What you will do >>
From the listing below, copy only the lines from the line that contains "intros Hfs Hsplit." to the line that contains "exists pre, t, post, e. eauto.", counting those two lines as part of the copy.
####
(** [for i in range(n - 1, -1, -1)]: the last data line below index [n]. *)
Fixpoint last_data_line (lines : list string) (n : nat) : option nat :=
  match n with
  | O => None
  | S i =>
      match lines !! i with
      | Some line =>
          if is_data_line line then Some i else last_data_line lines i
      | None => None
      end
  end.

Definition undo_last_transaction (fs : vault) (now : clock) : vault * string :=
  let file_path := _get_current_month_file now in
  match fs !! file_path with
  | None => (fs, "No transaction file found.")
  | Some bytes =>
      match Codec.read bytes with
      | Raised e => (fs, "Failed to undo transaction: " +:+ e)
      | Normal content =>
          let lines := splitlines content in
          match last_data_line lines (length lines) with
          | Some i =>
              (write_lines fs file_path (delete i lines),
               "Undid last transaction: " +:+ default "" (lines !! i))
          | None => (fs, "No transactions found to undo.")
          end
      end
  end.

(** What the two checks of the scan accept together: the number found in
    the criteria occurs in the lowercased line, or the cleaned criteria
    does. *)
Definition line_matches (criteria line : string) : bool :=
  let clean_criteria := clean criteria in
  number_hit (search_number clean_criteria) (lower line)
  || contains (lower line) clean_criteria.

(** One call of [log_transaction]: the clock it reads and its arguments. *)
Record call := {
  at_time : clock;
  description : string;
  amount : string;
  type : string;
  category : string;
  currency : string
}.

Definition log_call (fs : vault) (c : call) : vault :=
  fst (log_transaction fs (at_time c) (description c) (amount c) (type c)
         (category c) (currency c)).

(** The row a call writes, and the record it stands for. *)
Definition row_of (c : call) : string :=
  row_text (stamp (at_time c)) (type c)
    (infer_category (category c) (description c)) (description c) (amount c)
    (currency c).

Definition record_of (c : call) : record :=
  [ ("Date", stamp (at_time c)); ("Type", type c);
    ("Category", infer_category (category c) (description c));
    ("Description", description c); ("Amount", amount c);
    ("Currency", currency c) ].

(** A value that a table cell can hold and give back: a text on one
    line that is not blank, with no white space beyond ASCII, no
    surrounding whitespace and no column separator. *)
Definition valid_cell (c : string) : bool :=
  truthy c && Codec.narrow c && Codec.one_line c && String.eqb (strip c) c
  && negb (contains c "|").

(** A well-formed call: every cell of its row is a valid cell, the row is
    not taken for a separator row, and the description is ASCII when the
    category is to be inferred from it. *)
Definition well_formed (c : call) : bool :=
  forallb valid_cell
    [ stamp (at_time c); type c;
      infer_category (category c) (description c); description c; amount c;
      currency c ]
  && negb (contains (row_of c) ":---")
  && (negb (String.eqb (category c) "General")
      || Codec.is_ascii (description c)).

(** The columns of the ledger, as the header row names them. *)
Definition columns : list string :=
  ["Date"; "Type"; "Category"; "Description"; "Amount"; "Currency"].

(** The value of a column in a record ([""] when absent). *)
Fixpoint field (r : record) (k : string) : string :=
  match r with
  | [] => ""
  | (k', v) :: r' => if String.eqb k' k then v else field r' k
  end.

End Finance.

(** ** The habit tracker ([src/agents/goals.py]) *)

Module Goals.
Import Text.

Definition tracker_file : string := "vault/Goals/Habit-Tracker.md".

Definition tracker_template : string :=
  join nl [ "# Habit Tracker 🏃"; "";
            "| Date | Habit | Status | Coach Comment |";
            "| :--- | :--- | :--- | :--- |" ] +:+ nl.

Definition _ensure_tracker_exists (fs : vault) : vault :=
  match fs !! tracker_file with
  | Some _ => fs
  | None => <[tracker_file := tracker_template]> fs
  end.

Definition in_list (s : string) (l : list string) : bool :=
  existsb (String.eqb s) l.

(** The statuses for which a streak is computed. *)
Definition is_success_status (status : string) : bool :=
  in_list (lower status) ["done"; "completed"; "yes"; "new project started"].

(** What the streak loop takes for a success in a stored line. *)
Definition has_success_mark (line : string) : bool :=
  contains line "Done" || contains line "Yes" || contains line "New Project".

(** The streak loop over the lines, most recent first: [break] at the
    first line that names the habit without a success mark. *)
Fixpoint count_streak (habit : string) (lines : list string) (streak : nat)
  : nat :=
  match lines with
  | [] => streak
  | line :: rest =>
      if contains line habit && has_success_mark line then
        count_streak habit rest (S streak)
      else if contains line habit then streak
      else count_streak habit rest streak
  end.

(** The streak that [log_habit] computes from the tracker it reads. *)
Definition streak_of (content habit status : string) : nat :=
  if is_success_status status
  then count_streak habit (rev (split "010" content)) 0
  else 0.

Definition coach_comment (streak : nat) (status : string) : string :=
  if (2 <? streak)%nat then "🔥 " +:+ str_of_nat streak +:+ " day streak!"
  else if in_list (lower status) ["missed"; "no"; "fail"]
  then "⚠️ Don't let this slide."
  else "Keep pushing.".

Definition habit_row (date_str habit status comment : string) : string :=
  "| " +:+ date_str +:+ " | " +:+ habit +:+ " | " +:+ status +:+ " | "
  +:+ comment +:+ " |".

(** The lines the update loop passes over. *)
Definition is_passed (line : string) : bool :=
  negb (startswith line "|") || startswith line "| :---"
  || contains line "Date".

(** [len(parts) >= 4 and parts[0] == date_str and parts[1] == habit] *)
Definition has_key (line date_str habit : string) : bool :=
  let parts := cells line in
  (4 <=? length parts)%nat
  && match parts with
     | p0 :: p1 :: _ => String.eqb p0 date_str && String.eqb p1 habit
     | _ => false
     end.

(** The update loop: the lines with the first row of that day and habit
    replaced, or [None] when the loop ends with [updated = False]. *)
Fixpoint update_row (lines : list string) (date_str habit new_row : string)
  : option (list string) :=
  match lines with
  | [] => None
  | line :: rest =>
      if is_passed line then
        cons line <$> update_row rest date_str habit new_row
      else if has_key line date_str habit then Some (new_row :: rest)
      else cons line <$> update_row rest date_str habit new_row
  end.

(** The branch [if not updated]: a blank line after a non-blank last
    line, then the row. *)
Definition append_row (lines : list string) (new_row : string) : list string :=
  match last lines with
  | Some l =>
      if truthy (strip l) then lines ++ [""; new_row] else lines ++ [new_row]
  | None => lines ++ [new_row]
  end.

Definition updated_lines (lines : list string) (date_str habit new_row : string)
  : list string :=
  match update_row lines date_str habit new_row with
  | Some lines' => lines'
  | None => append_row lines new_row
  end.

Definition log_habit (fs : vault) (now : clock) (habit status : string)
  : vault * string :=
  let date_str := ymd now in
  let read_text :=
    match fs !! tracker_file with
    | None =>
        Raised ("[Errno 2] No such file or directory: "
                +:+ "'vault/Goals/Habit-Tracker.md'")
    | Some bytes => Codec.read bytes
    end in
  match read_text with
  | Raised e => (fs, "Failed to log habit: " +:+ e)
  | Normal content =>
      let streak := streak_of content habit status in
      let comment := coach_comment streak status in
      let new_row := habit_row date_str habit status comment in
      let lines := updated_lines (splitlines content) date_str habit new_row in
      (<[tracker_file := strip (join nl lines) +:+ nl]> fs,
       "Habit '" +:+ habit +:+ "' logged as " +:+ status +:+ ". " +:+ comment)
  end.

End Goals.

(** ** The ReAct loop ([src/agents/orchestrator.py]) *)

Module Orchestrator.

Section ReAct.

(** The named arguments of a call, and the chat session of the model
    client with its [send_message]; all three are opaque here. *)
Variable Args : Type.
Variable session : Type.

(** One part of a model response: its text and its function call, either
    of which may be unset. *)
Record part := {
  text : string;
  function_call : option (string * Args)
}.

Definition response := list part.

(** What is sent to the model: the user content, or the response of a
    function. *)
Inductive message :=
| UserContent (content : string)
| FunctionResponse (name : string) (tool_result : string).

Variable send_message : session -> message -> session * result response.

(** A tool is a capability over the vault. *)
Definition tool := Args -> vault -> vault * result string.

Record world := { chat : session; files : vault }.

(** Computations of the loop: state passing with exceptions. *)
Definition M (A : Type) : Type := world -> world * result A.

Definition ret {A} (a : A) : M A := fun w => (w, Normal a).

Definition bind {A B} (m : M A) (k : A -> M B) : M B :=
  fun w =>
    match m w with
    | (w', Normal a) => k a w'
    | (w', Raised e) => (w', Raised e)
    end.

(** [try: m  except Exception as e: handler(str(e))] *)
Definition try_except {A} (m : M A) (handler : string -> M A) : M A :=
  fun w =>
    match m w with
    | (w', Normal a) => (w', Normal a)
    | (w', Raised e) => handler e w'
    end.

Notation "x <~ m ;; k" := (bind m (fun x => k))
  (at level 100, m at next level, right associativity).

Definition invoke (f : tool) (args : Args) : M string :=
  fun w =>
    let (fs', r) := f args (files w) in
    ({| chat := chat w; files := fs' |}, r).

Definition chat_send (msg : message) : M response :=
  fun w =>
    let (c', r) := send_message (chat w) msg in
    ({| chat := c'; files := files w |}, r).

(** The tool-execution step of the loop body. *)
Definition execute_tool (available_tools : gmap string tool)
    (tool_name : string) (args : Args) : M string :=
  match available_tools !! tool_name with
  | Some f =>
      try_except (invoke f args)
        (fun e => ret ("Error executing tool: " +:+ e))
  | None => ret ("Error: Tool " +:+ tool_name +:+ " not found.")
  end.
####
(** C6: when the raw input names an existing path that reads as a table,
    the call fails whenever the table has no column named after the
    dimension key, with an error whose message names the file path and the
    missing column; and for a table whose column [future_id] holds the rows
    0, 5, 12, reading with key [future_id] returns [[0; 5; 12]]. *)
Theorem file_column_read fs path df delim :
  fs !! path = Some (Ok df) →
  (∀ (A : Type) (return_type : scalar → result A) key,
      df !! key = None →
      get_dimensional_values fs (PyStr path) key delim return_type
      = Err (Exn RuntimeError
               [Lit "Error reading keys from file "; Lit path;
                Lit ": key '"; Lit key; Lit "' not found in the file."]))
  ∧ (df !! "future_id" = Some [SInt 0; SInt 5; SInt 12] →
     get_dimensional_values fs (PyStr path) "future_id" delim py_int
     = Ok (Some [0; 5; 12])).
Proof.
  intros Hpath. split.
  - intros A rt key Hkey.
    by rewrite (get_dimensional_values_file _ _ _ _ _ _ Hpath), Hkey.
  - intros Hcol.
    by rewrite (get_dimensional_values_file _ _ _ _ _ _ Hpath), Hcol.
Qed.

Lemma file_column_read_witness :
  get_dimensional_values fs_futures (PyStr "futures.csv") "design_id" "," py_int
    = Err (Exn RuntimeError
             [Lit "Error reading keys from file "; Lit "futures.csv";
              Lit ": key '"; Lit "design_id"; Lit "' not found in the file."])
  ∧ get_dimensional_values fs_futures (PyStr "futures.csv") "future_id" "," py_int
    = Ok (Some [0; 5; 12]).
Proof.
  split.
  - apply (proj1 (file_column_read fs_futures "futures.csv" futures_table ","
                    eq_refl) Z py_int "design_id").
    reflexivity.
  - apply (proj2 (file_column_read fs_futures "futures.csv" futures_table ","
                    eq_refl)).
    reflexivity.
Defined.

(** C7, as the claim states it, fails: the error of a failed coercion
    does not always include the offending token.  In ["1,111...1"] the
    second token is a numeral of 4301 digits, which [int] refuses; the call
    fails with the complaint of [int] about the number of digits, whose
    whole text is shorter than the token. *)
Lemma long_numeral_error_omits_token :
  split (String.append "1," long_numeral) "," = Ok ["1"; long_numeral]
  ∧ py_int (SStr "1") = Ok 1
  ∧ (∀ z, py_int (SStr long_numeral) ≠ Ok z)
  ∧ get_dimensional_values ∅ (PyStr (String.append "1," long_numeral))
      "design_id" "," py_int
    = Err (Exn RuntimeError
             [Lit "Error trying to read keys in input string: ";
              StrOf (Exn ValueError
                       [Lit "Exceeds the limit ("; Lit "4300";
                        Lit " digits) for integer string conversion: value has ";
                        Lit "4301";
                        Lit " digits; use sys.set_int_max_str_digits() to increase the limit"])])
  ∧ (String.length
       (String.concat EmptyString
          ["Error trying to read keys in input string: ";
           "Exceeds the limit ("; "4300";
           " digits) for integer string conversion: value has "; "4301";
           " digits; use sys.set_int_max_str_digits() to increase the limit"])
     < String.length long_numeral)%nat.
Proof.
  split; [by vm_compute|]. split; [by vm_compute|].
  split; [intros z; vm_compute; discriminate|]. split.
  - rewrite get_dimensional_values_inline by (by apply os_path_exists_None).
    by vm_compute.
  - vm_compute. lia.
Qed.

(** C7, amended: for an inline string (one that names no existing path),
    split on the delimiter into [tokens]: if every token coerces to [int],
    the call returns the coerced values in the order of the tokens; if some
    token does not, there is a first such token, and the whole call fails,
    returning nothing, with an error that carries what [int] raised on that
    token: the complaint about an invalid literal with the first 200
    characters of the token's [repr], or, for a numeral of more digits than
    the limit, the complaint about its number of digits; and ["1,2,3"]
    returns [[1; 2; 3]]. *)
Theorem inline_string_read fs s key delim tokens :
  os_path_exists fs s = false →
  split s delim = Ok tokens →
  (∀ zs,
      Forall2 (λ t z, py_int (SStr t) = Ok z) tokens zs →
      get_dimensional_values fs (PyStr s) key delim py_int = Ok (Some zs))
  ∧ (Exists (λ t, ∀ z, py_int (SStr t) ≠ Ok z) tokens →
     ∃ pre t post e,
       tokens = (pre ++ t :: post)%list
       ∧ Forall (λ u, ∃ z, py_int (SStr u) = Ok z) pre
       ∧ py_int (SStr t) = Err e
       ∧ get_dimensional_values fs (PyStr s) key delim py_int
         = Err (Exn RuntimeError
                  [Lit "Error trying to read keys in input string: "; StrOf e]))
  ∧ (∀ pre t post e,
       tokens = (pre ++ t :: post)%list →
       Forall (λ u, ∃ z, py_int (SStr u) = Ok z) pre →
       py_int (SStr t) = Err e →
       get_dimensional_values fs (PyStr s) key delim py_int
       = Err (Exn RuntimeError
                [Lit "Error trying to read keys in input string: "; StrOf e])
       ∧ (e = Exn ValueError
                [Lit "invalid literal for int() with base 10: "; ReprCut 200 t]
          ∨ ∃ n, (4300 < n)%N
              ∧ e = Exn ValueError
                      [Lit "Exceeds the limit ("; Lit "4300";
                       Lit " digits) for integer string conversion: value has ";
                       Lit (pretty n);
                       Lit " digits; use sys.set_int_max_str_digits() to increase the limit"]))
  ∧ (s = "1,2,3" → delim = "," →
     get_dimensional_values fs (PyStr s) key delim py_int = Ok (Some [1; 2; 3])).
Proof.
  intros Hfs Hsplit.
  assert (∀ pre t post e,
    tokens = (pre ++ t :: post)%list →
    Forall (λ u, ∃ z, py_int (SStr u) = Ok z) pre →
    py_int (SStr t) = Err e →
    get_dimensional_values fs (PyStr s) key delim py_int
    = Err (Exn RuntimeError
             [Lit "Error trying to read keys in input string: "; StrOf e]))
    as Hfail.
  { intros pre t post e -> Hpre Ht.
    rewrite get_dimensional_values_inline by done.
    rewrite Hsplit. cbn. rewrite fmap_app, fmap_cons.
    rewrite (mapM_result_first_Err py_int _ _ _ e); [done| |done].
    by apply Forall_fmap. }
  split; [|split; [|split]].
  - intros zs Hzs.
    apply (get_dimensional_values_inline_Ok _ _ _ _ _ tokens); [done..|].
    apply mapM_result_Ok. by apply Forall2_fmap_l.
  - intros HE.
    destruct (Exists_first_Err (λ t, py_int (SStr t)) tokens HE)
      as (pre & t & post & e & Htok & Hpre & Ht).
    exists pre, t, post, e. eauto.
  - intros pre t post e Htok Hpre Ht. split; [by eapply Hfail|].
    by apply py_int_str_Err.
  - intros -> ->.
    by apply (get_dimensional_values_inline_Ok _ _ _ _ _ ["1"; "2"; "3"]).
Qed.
####
Completed task >>
  intros Hfs Hsplit.
  assert (∀ pre t post e,
    tokens = (pre ++ t :: post)%list →
    Forall (λ u, ∃ z, py_int (SStr u) = Ok z) pre →
    py_int (SStr t) = Err e →
    get_dimensional_values fs (PyStr s) key delim py_int
    = Err (Exn RuntimeError
             [Lit "Error trying to read keys in input string: "; StrOf e]))
    as Hfail.
  { intros pre t post e -> Hpre Ht.
    rewrite get_dimensional_values_inline by done.
    rewrite Hsplit. cbn. rewrite fmap_app, fmap_cons.
    rewrite (mapM_result_first_Err py_int _ _ _ e); [done| |done].
    by apply Forall_fmap. }
  split; [|split; [|split]].
  - intros zs Hzs.
    apply (get_dimensional_values_inline_Ok _ _ _ _ _ tokens); [done..|].
    apply mapM_result_Ok. by apply Forall2_fmap_l.
  - intros HE.
    destruct (Exists_first_Err (λ t, py_int (SStr t)) tokens HE)
      as (pre & t & post & e & Htok & Hpre & Ht).
    exists pre, t, post, e. eauto.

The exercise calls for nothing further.